[About this task]: Your reply must be one number: the count of lines in the data below that contain "Exited".

+---+

(** The loop [for t := minT; t <= maxT; t++] of [checkTotpCode], with
    [n] steps left: the first step whose code matches decides, and it
    is refused when the reuse list holds it. *)
Fixpoint totp_loop (n : nat) (c : OTPConfig) (t code : Z) : bool :=
  match n with
  | O => false
  | S n' =>
    if ComputeCode (Secret c) t =? code then
      match DisallowReuse c with
      | Some used => negb (existsb (Z.eqb t) used)
      | None => true
      end
    else totp_loop n' c (t + 1) code
  end.

(** [checkTotpCode(t0, code)], with [minT := t0 - (c.WindowSize / 2)]
    and [maxT := t0 + (c.WindowSize / 2)]; Go's [/] truncates. *)
Definition checkTotpCode (c : OTPConfig) (t0 code : Z) : bool :=
  let minT := wrap64 (t0 - Z.quot (WindowSize c) 2) in
  let maxT := wrap64 (t0 + Z.quot (WindowSize c) 2) in
  totp_loop (Z.to_nat (maxT - minT + 1)) c minT code.

(** [c.Authenticate(password)] when the clock reads [now] seconds since
    the epoch: six characters starting with a digit are a code, eight
    starting with a non-zero digit a scratch code, and
    [t0 = int(time.Now().Unix() / 30)]. The updates of the counter and of
    the reuse list that the library does on [c] are left out: the caller
    drops [c]. *)
Definition Authenticate (c : OTPConfig) (now : Z) (password : gostring)
  : bool * option error :=
  let p0 := byte_at password 0 in
  let shape :=
    if (len password =? 6) && (48 <=? p0) && (p0 <=? 57) then Some false
    else if (len password =? 8) && (49 <=? p0) && (p0 <=? 57) then Some true
    else None in
  match shape with
  | None => (false, Some ErrInvalidCode)
  | Some scratch =>
    match strconv.Atoi password with
    | None => (false, Some ErrInvalidCode)
    | Some code =>
      if scratch then (checkScratchCodes c code, None)
      else if 0 <? HotpCounter c then (checkHotpCode c code, None)
      else
        let t0 := Z.quot now 30 in
        (checkTotpCode c t0 code, None)
    end
  end.

End dgoogauth.

(** ** Package github.com/golang-jwt/jwt *)

Module jwtl.

(** A decoded JSON value, as far as the program looks at it. *)
Inductive value :=
| VNull
| VString (s : gostring)
| VBool (b : bool)
| VNumber (n : Z)
| VArray (l : list gostring).

Abbreviation MapClaims := (gmap gostring value).

(** [m[key]]: a missing key reads as nil. *)
Definition get (m : gmap gostring value) (key : string) : value :=
  default VNull (m !! str key).

Inductive SigningMethod :=
| SigningMethodHMAC (alg : gostring)
| SigningMethodRSA (alg : gostring)
| SigningMethodRSAPSS (alg : gostring)
| SigningMethodECDSA (alg : gostring)
| SigningMethodEd25519
| signingMethodNone.

(** The methods the package registers at start-up. *)
Definition GetSigningMethod (alg : gostring) : option SigningMethod :=
  if bool_decide (alg ∈ [str "HS256"; str "HS384"; str "HS512"])
  then Some (SigningMethodHMAC alg)
  else if bool_decide (alg ∈ [str "RS256"; str "RS384"; str "RS512"])
  then Some (SigningMethodRSA alg)
  else if bool_decide (alg ∈ [str "PS256"; str "PS384"; str "PS512"])
  then Some (SigningMethodRSAPSS alg)
  else if bool_decide (alg ∈ [str "ES256"; str "ES384"; str "ES512"])
  then Some (SigningMethodECDSA alg)
  else if bool_decide (alg = str "EdDSA") then Some SigningMethodEd25519
  else if bool_decide (alg = str "none") then Some signingMethodNone
  else None.

Record Token := mkToken {
  Raw : gostring;
  Method : option SigningMethod;
  Header : gmap gostring value;
  Claims : MapClaims;
  Signature : gostring;
  Valid : bool
}.

Inductive ValidationError :=
| ValidationErrorMalformed
| ValidationErrorUnverifiable
| ValidationErrorInvalid.

(** What the package takes from encoding/base64, encoding/json,
    crypto/hmac with SHA-2 and the clock: decoding a segment into a
    header or into claims, the validity of the time claims at the time
    of the call, and the check of an HMAC signature. *)
Class Codec := {
  DecodeHeader : gostring -> option (gmap gostring value);
  DecodeClaims : gostring -> option MapClaims;
  ClaimsValid : MapClaims -> bool;
  VerifyHMAC : gostring -> gostring -> gostring -> gostring -> bool
}.

Section Parser.
Context `{Codec}.

(** [method.Verify(signingString, signature, key)] for a key that is a
    byte slice: the other methods want a key of another type. *)
Definition Verify (m : SigningMethod) (signingString signature key : gostring)
  : bool :=
  match m with
  | SigningMethodHMAC alg => VerifyHMAC alg signingString signature key
  | _ => false
  end.

Definition ParseUnverified (tokenString : gostring)
  : Token * list gostring + ValidationError :=
  let parts := strings.Split tokenString (str ".") in
  match parts with
  | [p0; p1; p2] =>
    match DecodeHeader p0 with
    | None => inr ValidationErrorMalformed
    | Some header =>
      match DecodeClaims p1 with
      | None => inr ValidationErrorMalformed
      | Some claims =>
        match get header "alg" with
        | VString method =>
          match GetSigningMethod method with
          | None => inr ValidationErrorUnverifiable
          | Some m =>
            inl (mkToken tokenString (Some m) header claims [] false, parts)
          end
        | _ => inr ValidationErrorUnverifiable
        end
      end
    end
  | _ => inr ValidationErrorMalformed
  end.

(** [Parse(tokenString, keyFunc)]; a [keyFunc] that returns an error
    returns [None]. With a nil error the token has [Valid] set. *)
Definition Parse (tokenString : gostring) (keyFunc : Token -> option gostring)
  : Token + ValidationError :=
  match ParseUnverified tokenString with
  | inr err => inr err
  | inl (token, parts) =>
    match keyFunc token with
    | None => inr ValidationErrorUnverifiable
    | Some key =>
      let claimsOk := ClaimsValid (Claims token) in
      let signature := nth 2 parts [] in
      let signingString := nth 0 parts [] ++ str "." ++ nth 1 parts [] in
      let sigOk :=
        match Method token with
        | Some m => Verify m signingString signature key
        | None => false
        end in
      if claimsOk && sigOk
      then inl (mkToken (Raw token) (Method token) (Header token)
                        (Claims token) signature true)
      else inr ValidationErrorInvalid
    end
  end.

End Parser.

End jwtl.

(** ** Packages sort and net/url *)

Module sort.

(** [a < b] on Go strings: byte by byte. *)
Fixpoint less (a b : gostring) : bool :=
  match a, b with
  | _, [] => false
  | [], _ :: _ => true
  | x :: a', y :: b' =>
    if byte_at [x] 0 <? byte_at [y] 0 then true
    else if byte_at [y] 0 <? byte_at [x] 0 then false
    else less a' b'
  end.

Fixpoint insert_sorted (k : gostring) (l : list gostring) : list gostring :=
  match l with
  | [] => [k]
  | x :: l' => if less k x then k :: l else x :: insert_sorted k l'
  end.

(** [Strings(x)]: [x] in increasing order. *)
Definition Strings (x : list gostring) : list gostring :=
  foldr insert_sorted [] x.

End sort.

Module url.

(** The places of a URL whose escaping the program uses. *)
Inductive encoding := encodePath | encodeHost | encodeQueryComponent.

Definition is_alnum (c : Z) : bool :=
  ((97 <=? c) && (c <=? 122)) || ((65 <=? c) && (c <=? 90))
  || ((48 <=? c) && (c <=? 57)).

(** [shouldEscape(c, mode)]. *)
Definition shouldEscape (c : Z) (mode : encoding) : bool :=
  (* unreserved characters (alphanum) *)
  if is_alnum c then false
  else if match mode with encodeHost => true | _ => false end
          && existsb (Z.eqb c)
               (bytes_of (str "!$&'()*+,;=:[]<>") ++ [34])
  then false
  else
  (* unreserved characters (mark) *)
  if existsb (Z.eqb c) (bytes_of (str "-_.~")) then false
  else
  (* reserved characters *)
  if existsb (Z.eqb c) (bytes_of (str "$&+,/:;=?@")) then
    match mode with
    | encodePath =>
      (* that leaves only ? to escape *)
      c =? 63
    | encodeHost => true
    | encodeQueryComponent => true
    end
  else
  (* everything else must be escaped *)
  true.

Definition upperhex : gostring := str "0123456789ABCDEF".

(** [escape(s, mode)]. *)
Definition escape (s : gostring) (mode : encoding) : gostring :=
  flat_map
    (fun ch =>
       let c := byte_at [ch] 0 in
       if shouldEscape c mode then
         if (c =? 32) && match mode with encodeQueryComponent => true
                                       | _ => false end
         then ["+"%char]
         else ["%"%char;
               nth (Z.to_nat (Z.shiftr c 4)) upperhex Ascii.zero;
               nth (Z.to_nat (Z.land c 15)) upperhex Ascii.zero]
       else [ch]) s.

Definition QueryEscape (s : gostring) : gostring := escape s encodeQueryComponent.

(** [Values]: the values of each key, in the order they were added. *)
Abbreviation Values := (gmap gostring (list gostring)).

(** [v.Add(key, value)]. *)
Definition Add (v : Values) (key value : gostring) : Values :=
  <[key := default [] (v !! key) ++ [value]]> v.

(** [v.Encode()]: [key=value] pairs joined by [&], sorted by key. *)
Definition Encode (v : Values) : gostring :=
  let keys := sort.Strings (map fst (map_to_list v)) in
  foldl (fun buf k =>
           let vs := default [] (v !! k) in
           let keyEscaped := QueryEscape k in
           foldl (fun buf v =>
                    (if 0 <? len buf then buf ++ str "&" else buf)
                    ++ keyEscaped ++ str "=" ++ QueryEscape v)
                 buf vs)
        [] keys.

(** A [URL] without user information, opaque part or fragment. *)
Record URL := mkURL {
  Scheme : gostring;
  Host : gostring;
  Path : gostring;
  RawQuery : gostring
}.

(** What [Parse("otpauth://totp")] returns, with a nil error. *)
Definition otpauth_totp : URL := mkURL (str "otpauth") (str "totp") [] [].

(** [u.EscapedPath()] when [RawPath] is empty. *)
Definition EscapedPath (u : URL) : gostring :=
  if bool_decide (Path u = str "*") then str "*"
  else escape (Path u) encodePath.

(** [u.String()]. *)
Definition String (u : URL) : gostring :=
  let buf := if negb (bool_decide (Scheme u = str ""))
             then Scheme u ++ str ":" else [] in
  let buf :=
    if negb (bool_decide (Scheme u = str ""))
       || negb (bool_decide (Host u = str ""))
    then
      let buf := if negb (bool_decide (Host u = str ""))
                    || negb (bool_decide (Path u = str ""))
                 then buf ++ str "//" else buf in
      if negb (bool_decide (Host u = str ""))
      then buf ++ escape (Host u) encodeHost else buf
    else buf in
  let path := EscapedPath u in
  let buf :=
    if negb (bool_decide (path = str "")) && negb (byte_at path 0 =? 47)
       && negb (bool_decide (Host u = str ""))
    then buf ++ str "/" else buf in
  let buf :=
    if len buf =? 0 then
      let segment := take (Z.to_nat (let i := strings.Index path (str "/") in
                                     if i <? 0 then len path else i)) path in
      if strings.Contains segment (str ":") then buf ++ str "./" else buf
    else buf in
  let buf := buf ++ path in
  if negb (bool_decide (RawQuery u = str ""))
  then buf ++ str "?" ++ RawQuery u else buf.

End url.

(** ** Package configuration *)

Module configuration.

Record Configuration := mkConfiguration {
  ListenAddress : gostring;
  SecretJWT : gostring;
  Issuer2FA : gostring;
  SecretsDir : gostring;
  TokensDir : gostring;
  StaticDir : gostring
}.

(** How [Init] ends: with the configuration it has loaded, or with
    what it has written to the standard error before [os.Exit(code)]. *)
Inductive InitResult :=
| Loaded (Config : Configuration)
| Exited (stderr : gostring) (code : Z).

(** [Init()] in the environment [env]. *)
Definition Init (env : gmap gostring gostring) : InitResult :=
  (* read configuration from ENV *)
  let ListenAddress :=
    if negb (bool_decide (os.Getenv env (str "LISTEN_ADDRESS") = str ""))
    then os.Getenv env (str "LISTEN_ADDRESS")
    else str "127.0.0.1:8080" in
  if negb (bool_decide (os.Getenv env (str "SECRET_JWT") = str "")) then
    let SecretJWT := os.Getenv env (str "SECRET_JWT") in
    let Issuer2FA :=
      if negb (bool_decide (os.Getenv env (str "ISSUER_2FA") = str ""))
      then os.Getenv env (str "ISSUER_2FA")
      else str "NethServer" in
    if negb (bool_decide (os.Getenv env (str "SECRETS_DIR") = str "")) then
      let SecretsDir := os.Getenv env (str "SECRETS_DIR") in
      if negb (bool_decide (os.Getenv env (str "TOKENS_DIR") = str "")) then
        let TokensDir := os.Getenv env (str "TOKENS_DIR") in
        let StaticDir :=
          if negb (bool_decide (os.Getenv env (str "STATIC_DIR") = str ""))
          then os.Getenv env (str "STATIC_DIR")
          else str "/var/run/ns-api-server" in
        Loaded (mkConfiguration ListenAddress SecretJWT Issuer2FA SecretsDir
                                TokensDir StaticDir)
      else Exited (str "TOKENS_DIR variable is empty. ") 1
    else Exited (str "SECRETS_DIR variable is empty. ") 1
  else Exited (str "SECRET_JWT variable is empty. ") 1.

End configuration.

(** ** Packages models and response *)

Module models.

(** The body of [POST /2FA/otp-verify], with the fields the handler
    reads. *)
Record OTPJson := mkOTPJson {
  Username : gostring;
  Token : gostring;
  OTP : gostring
}.

(** The user the middleware passes around. *)
Record UserAuthorizations := mkUserAuthorizations {
  UAUsername : gostring;
  Role : gostring;
  Actions : list gostring
}.

End models.

Module response.

(** The [Data] field of an answer. *)
Inductive Data :=
| DNil
| DString (s : gostring)
| DBool (b : bool)
| DError (e : os.error).

(** What [c.JSON(status, structs.Map(...))] sends. *)
Record Response := mkResponse {
  Status : Z;
  Code : Z;
  Message : gostring;
  RData : Data
}.

(** What [QRCode] sends: an error, or the status 200 with the message
    ["QR code string"] and, under [Data], the [url] and the [key]. *)
Inductive QRAnswer :=
| QRError (r : Response)
| QRCodeString (url key : gostring).

End response.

+---+

[Output of the exercise]: 4